BOOK REVIEW: Deception by Teri Terry
BOOK REVIEW: Deception by Teri Terry
Ochard
February 2018
Paperback, $16.99
Reviewed by Steph O’Connell
Young Adult / Speculative Fiction
5/10
This review will contain spoilers for book 1, Contagion.
An epidemic is sweeping the country.
You are among the infected. There is no cure, and you cannot be permitted to infect others. You are now under quarantine.
The 5% of the infected who survive are dangerous and will be taken into the custody of the army.
As the epidemic spreads, survivors are being hunted like witches, for the authorities fear their strange new powers.
Kai is desperate to trace Shay, who tricked him and disappeared. Meanwhile, Shay is searching for the truth behind the origins of the epidemic … but danger finds them wherever they go. Can they outrun the fire?
From the author of the international sensation Slated comes the second book in a powerful new story of survival and transformation; love and power.
Book 1 in this trilogy, Contagion, ended on a rather annoying cliffhanger, including all the tropes often found in speculative young adult titles with an emphasis on the young. There were the teenagers in love who seemed to have finally found their way to be together, only to have that torn away by the realisation that one of them is doomed. In this case it is Shay who is doomed, because she has discovered that the epidemic has been following her journey across the country. She sneaks off to turn herself in to the authorities while Kai sleeps because she knows he would try and stop her, and only after she’s gone does Callie finally begin to realise and accept that the contagion has been following her and not Shay.
This frustration carries on into the second book, and is only compounded by the fact that the better and more engaging of our two narrators (Shay) plays a reduced role in this book, with long stretches between her chapters. The two main narrators in this book are Callie and Kai, and they’re both rather frustrating for the majority of this book.
Callie is aware she is carrying the illness that will kill many people, and yet when she think about going through a city to find someone or gather information, she thinks only about the fact that they should get out of said city quickly enough that Kai won’t be around to see that the illness is following them. She doesn’t seem to care about how many people she has already killed, or how many people might die as a result of such an expedition.
Kai hopes we’ll find Freja, that she’ll prove that survivors aren’t carriers. How long will it be until somebody makes the jump and realises it’s me?

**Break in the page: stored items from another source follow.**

(** * talk2folder: ingestion and retrieval routing core

    A shallow embedding of the routing core of the talk2folder backend
    (chunker, path selector, vector-store manifest and search, drive
    downloader, folder ingestion and the RAG agent loop), and the theorems
    that relate it to its specification; each one names the claim (C1 to
    C10) that it settles.

    Conventions.
    - Python [int] is [Z]; [len] of a sequence is the [Z] image of its length.
    - A Python [str] used as text is a list of characters; dictionary keys
      and identifiers are [string].
    - A call that can raise returns [result]; [Raise] carries no payload
      because no handler in the modelled code inspects the exception.
    - A [while] loop is a fuel-indexed function returning [None] when the
      fuel runs out; a [for _ in range(n)] loop is structural on [n].
    - Calls into external services (Drive, Gemini, Chroma, the chat model)
      are oracles passed as arguments; every theorem quantifies over them. *)

From Stdlib Require Import ZArith List Ascii String Bool Lia QArith.
From stdpp Require Import base option list strings pretty gmap.

Set Warnings "-register-all".

Local Open Scope Z_scope.
Local Open Scope list_scope.

(** ** Python primitives *)

Module Py.

(** Outcome of a call that may raise. *)
Inductive result (A : Type) : Type :=
| Ok (a : A)
| Raise.
Arguments Ok {A} a.
Arguments Raise {A}.

Definition bind {A B : Type} (r : result A) (k : A -> result B) : result B :=
  match r with
  | Ok a => k a
  | Raise => Raise
  end.

(** Code that updates a state of type [S] and may raise: the state reached
    is kept when an exception is raised, as the effects of a call that
    fails half-way are. *)
Definition M (S A : Type) : Type := S -> S * result A.

Definition ret {S A : Type} (a : A) : M S A := fun s => (s, Ok a).

Definition raise {S A : Type} : M S A := fun s => (s, Raise).

Definition lift {S A : Type} (r : result A) : M S A := fun s => (s, r).

Definition bindM {S A B : Type} (m : M S A) (k : A -> M S B) : M S B :=
  fun s =>
    match m s with
    | (s', Ok a) => k a s'
    | (s', Raise) => (s', Raise)
    end.

(** [try: m except Exception: handler] *)
Definition try_except {S A : Type} (m : M S A) (handler : M S A) : M S A :=
  fun s =>
    match m s with
    | (s', Ok a) => (s', Ok a)
    | (s', Raise) => handler s'
    end.

(** Run a computation on one component of a larger state. *)
Definition on_snd {S T A : Type} (m : M T A) : M (S * T) A :=
  fun st =>
    match m (snd st) with
    | (t', r) => ((fst st, t'), r)
    end.

Definition modify {S : Type} (f : S -> S) : M S unit := fun s => (f s, Ok tt).

Notation "x <~ m ; k" := (bindM m (fun x => k))
  (at level 20, m at level 100, k at level 200, only parsing).

Abbreviation bytes := (list Byte.byte).

(** Truth value of a list: false exactly for the empty list. *)
Definition truthy_list {A : Type} (l : list A) : bool :=
  match l with
  | [] => false
  | _ :: _ => true
  end.

(** [len(x)] as a Python integer. *)
Definition len {A : Type} (l : list A) : Z := Z.of_nat (length l).

(** Normalisation of one bound of a slice [l[start:stop]] for a sequence of
    length [n]: a negative bound counts from the end, and every bound is
    clamped to [0..n]. *)
Definition slice_index (n i : Z) : Z :=
  if i <? 0 then Z.max (i + n) 0 else Z.min i n.

(** [l[start:stop]] with both bounds given. *)
Definition slice {A : Type} (l : list A) (start stop : Z) : list A :=
  let a := slice_index (len l) start in
  let b := slice_index (len l) stop in
  take (Z.to_nat (b - a)) (drop (Z.to_nat a) l).

End Py.

(** ** Chunker: [app/services/ingestion.py] *)

Module Chunker.
Import Py.

Definition CHUNK_SIZE : Z := 1000.
Definition CHUNK_OVERLAP : Z := 200.

Section Loop.
Context {A : Type}.

(** The [while start < len(text)] loop of [chunk_text]; [chunks] is the list
    built so far. [None] means that [fuel] iterations were not enough. *)
Fixpoint chunk_loop (fuel : nat) (text : list A) (chunk_size overlap : Z)
    (start : Z) (chunks : list (list A)) : option (list (list A)) :=
  match fuel with
  | O => None
  | S fuel' =>
      if start <? len text then
        let end_ := start + chunk_size in
        let chunk := slice text start end_ in
        chunk_loop fuel' text chunk_size overlap (end_ - overlap) (chunks ++ [chunk])
      else Some chunks
  end.

(** [chunk_text(text, chunk_size, overlap)]. *)
Definition chunk_text (fuel : nat) (text : list A) (chunk_size overlap : Z)
    : option (list (list A)) :=
  if len text <=? chunk_size then Some [text]
  else chunk_loop fuel text chunk_size overlap 0 [].

(** The reading of the chunks that the specification calls concatenation
    with the overlap removed: the first chunk whole, then every later chunk
    without its first [overlap] characters. *)
Definition join_without_overlap (overlap : Z) (chunks : list (list A)) : list A :=
  match chunks with
  | [] => []
  | c :: cs => c ++ concat (map (drop (Z.to_nat overlap)) cs)
  end.

(** The windows produced from offset [start] on: one every [step]
    characters, [n] of them. *)
Definition windows (text : list A) (chunk_size step start : Z) (n : nat)
    : list (list A) :=
  map (fun j : nat => slice text (start + Z.of_nat j * step)
                        (start + Z.of_nat j * step + chunk_size)) (seq 0 n).

End Loop.

(** Ceiling of [a / b] for a positive divisor. *)
Definition ceil_div (a b : Z) : Z := (a + b - 1) / b.

(** Text literals for the examples. *)
Definition text_of (s : string) : list ascii := list_ascii_of_string s.

End Chunker.

(** ** JSON-shaped Python values *)

Module Json.
Import Py.

(** The Python values that travel through JSON: [None], booleans, integers,
    strings, lists and dictionaries with string keys (in insertion order).
    Floats do not occur in the modelled data and are left out. *)
Inductive json : Type :=
| JNull
| JBool (b : bool)
| JInt (z : Z)
| JStr (s : string)
| JList (l : list json)
| JObj (kvs : list (string * json)).

(** [d.get(key)] on the items of a dictionary. *)
Fixpoint assoc (key : string) (kvs : list (string * json)) : option json :=
  match kvs with
  | [] => None
  | (k, v) :: kvs' => if String.eqb k key then Some v else assoc key kvs'
  end.

(** [json.dumps] and [json.loads]. They belong to the Python standard
    library, so the modelled functions take them as a parameter. *)
Record codec : Type := Codec {
  json_dumps : json -> string;
  json_loads : string -> result json;
}.

End Json.

(** ** File descriptors *)

Module Drive.
Import Py Json.

(** A file dictionary as produced by the Drive listing. A key that the code
    reads with [.get] may be absent. The Drive API sends [size] as a decimal
    string; [ingest_single_file] stores an [int]. *)
Record file : Type := File {
  file_id : string;
  file_name : string;
  file_path : option string;
  file_mimeType : string;
  file_size : option json;
}.

End Drive.

(** ** [int(str)] *)

Module PyInt.
Import Py.

Definition is_space (c : ascii) : bool :=
  let n := nat_of_ascii c in
  ((9 <=? n) && (n <=? 13) || (28 <=? n) && (n <=? 32))%nat.

Definition is_digit (c : ascii) : bool :=
  let n := nat_of_ascii c in ((48 <=? n) && (n <=? 57))%nat.

Definition digit_value (c : ascii) : Z := Z.of_nat (nat_of_ascii c) - 48.

Fixpoint lstrip (l : list ascii) : list ascii :=
  match l with
  | c :: l' => if is_space c then lstrip l' else l
  | [] => []
  end.

Definition strip (l : list ascii) : list ascii :=
  rev (lstrip (rev (lstrip l))).

(** Decimal digits, with single underscores allowed between two digits.
    [after_digit] tells whether the previous character was a digit. *)
Fixpoint digits (acc : Z) (after_digit : bool) (l : list ascii) : result Z :=
  match l with
  | [] => if after_digit then Ok acc else Raise
  | c :: l' =>
      if is_digit c then digits (10 * acc + digit_value c) true l'
      else if Ascii.eqb c "_" then
        if after_digit then digits acc false l' else Raise
      else Raise
  end.

(** [int(s)] for a string [s], base ten: surrounding whitespace, an
    optional sign, digits. [Raise] is [ValueError]. *)
Definition int_of_str (s : string) : result Z :=
  match strip (list_ascii_of_string s) with
  | "+"%char :: l => digits 0 false l
  | "-"%char :: l => bind (digits 0 false l) (fun n => Ok (- n))
  | l => digits 0 false l
  end.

Then Kai will hate me. If we find Shay, she’ll hate me too.
It’s not fair!
I didn’t ask to be like this: it’s all Dr 1’s fault. I have to stay strong, stay focused: find Dr 1 and make him suffer. If Kai finds Freja and I can talk to her, then I can make sure he remembers that this is what we must do. Then I’ll make sure we leave London as fast as we can, before either of them notice the epidemic is following us again – following me.
Kai is on journey to try and find Shay, and he’s all determined that he loves her and she must be saved, and then he pulls this bullshit not long after meeting Freja, another pretty survivor.
I think of a sound behind us in the trees and she turns her head to see if anyone is there. While she’s distracted I move more and tickle her tummy.
She screeches and laughs, catches my hands in hers to make me stop. ‘A sneak attack, using misdirection! Oh my God, I’ve created a tickle monster.’
I pull away, sit up and shift so we’re not touching any more. But that isn’t what I want to do right now – it isn’t what she wants me to do, either, and I don’t need to read her mind to know it. My blood thunders through my body, hot and restless, wanting what it shouldn’t have. I stay silent, awkward, but hiding it all behind this wall I’ve built and hoping she can’t see through it.
Besides the fact that it’s an obvious move to create a forced love-triangle, these guys have known each other for a couple of days at this point, and it’s all way too soon and way to cringeworthy, even without the fact of his journey to save his girlfriend.
Frustratingly, so much of the book is taken up by these characters making stupid or selfish decisions, though there is an interesting twist towards the very end of the book which harks back on something in the first book.
There is a little more explanation about the anti-matter experiments discussed briefly in book 1, as well as some further exploration of the abilities some survivors find within themselves. All in all there is quite a bit of hand-wavium used to explain what’s happening, but the idea is interesting enough to stick around for the third and final book to find out how it all comes together.
It’s just a shame this one suffered from the dreaded middle-book-syndrome.
Book one had red-edged pages, book two had blue… I wonder if book three will round out the primary colours, or if it will be a secondary colour befitting the title of book 3, Evolution.